When determining the issue of whether the secondary employer exercises sufficient functional control over the relevant employees to be considered a joint employer, the Second Circuit applies a six part test which looks at: whether the employee at issue used the secondary employer’s premises and equipment, whether the primary employer had a business that may or did shift as a unit from one secondary employer to another, the extent to which the employees performed a job that was integral to the secondary employer’s production process, whether one subcontractor may pass responsibility under the contracts to another subcontractor without material changes, the degree to which the secondary employer or its agents supervised the employee’s work, and whether the employees worked exclusively or predominantly for the secondary employer. There are also other factors that may be considered when addressing this issue of functional control as long as those factors are pertinent to the court’s assessment of economic realities. The issue of joint employment is a mixed question of both law and fact that is properly decided by a jury.
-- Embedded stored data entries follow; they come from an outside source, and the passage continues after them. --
(** The ids that [get_document_list] shows. *)
Definition listed_ids {Index : Type} (self : @DocumentStore Index) : list string :=
  List.map l_id (get_document_list self).

(** The store of a session is consistent, its current document is listed,
    and so is the document of every entry of its history. *)
Definition session_ok {Index : Type} (self : @StudyMateQASystem Index) : Prop :=
  store_consistent (document_store self)
  /\ (forall d, current_document self = Some d ->
                In d (listed_ids (document_store self)))
  /\ Forall (fun e => In (h_document_id e) (listed_ids (document_store self)))
        (conversation_history self).

(** ** Concrete collaborators, used to run the definitions *)

(** A scripted index: its state is the number of vectors added; it accepts
    texts when [accepts] holds and answers every query with [reply]. *)
Definition scripted_index (accepts : bool) (reply : option Hits) : VectorIndex Z :=
  {| index_new := 0;
     index_ntotal := fun n => n;
     index_add := fun n texts => if accepts then Some (n + Py.len texts) else None;
     index_search := fun _ _ _ => reply |}.

(** An environment in which the model loads, every PDF holds [content],
    saving succeeds when [saved] holds and the language model gives one
    fixed answer. *)
Definition scripted_env (saved : bool) (content : list ascii) : Environment :=
  {| model_loads := true;
     index_saved := fun _ _ => saved;
     now := list_ascii_of_string "2024-01-01T00:00:00";
     document_id_of := fun path => (path ++ "_0123abcd")%string;
     metadata_of := fun _ => empty_metadata;
     text_of := fun _ => Some content;
     llm_answer := fun _ _ _ _ => Some (list_ascii_of_string "Forty-two.");
     llm_follow_ups := fun _ _ _ _ => [] |}.

(** A chunk as [chunk_text] makes it, with the given id and text. *)
Definition plain_chunk (i : Z) (text : list ascii) : Chunk :=
  {| c_id := i; c_text := text; c_start_pos := 0; c_end_pos := Py.len text;
     c_length := Py.len text; c_similarity_score := None; c_rank := None;
     c_is_context := None |}.

(** The score of a returned chunk. *)
Definition score_of (c : Chunk) : Q := default 0%Q (c_similarity_score c).

(** Descending score. *)
Definition by_score (c1 c2 : Chunk) : Prop := (score_of c2 <= score_of c1)%Q.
Another approach that may be used by courts in the Second Circuit is focusing the analysis on whether the secondary employer exercised sufficient formal control over the employees at issue. When using this type of analysis, courts in the Second Circuit apply a four-factor test that focuses on whether the secondary employer had the power to hire and fire the employees, supervise and control employee work schedules or conditions of employment, determine the rate and method of employment, and maintain employment records.
Despite the removal of these particular guidance letters, these second circuit tests regarding joint employment issues that govern the Fair Labor Standards Act and New York Labor Law remain in tact and unaffected by the recent removal of these guidance letters.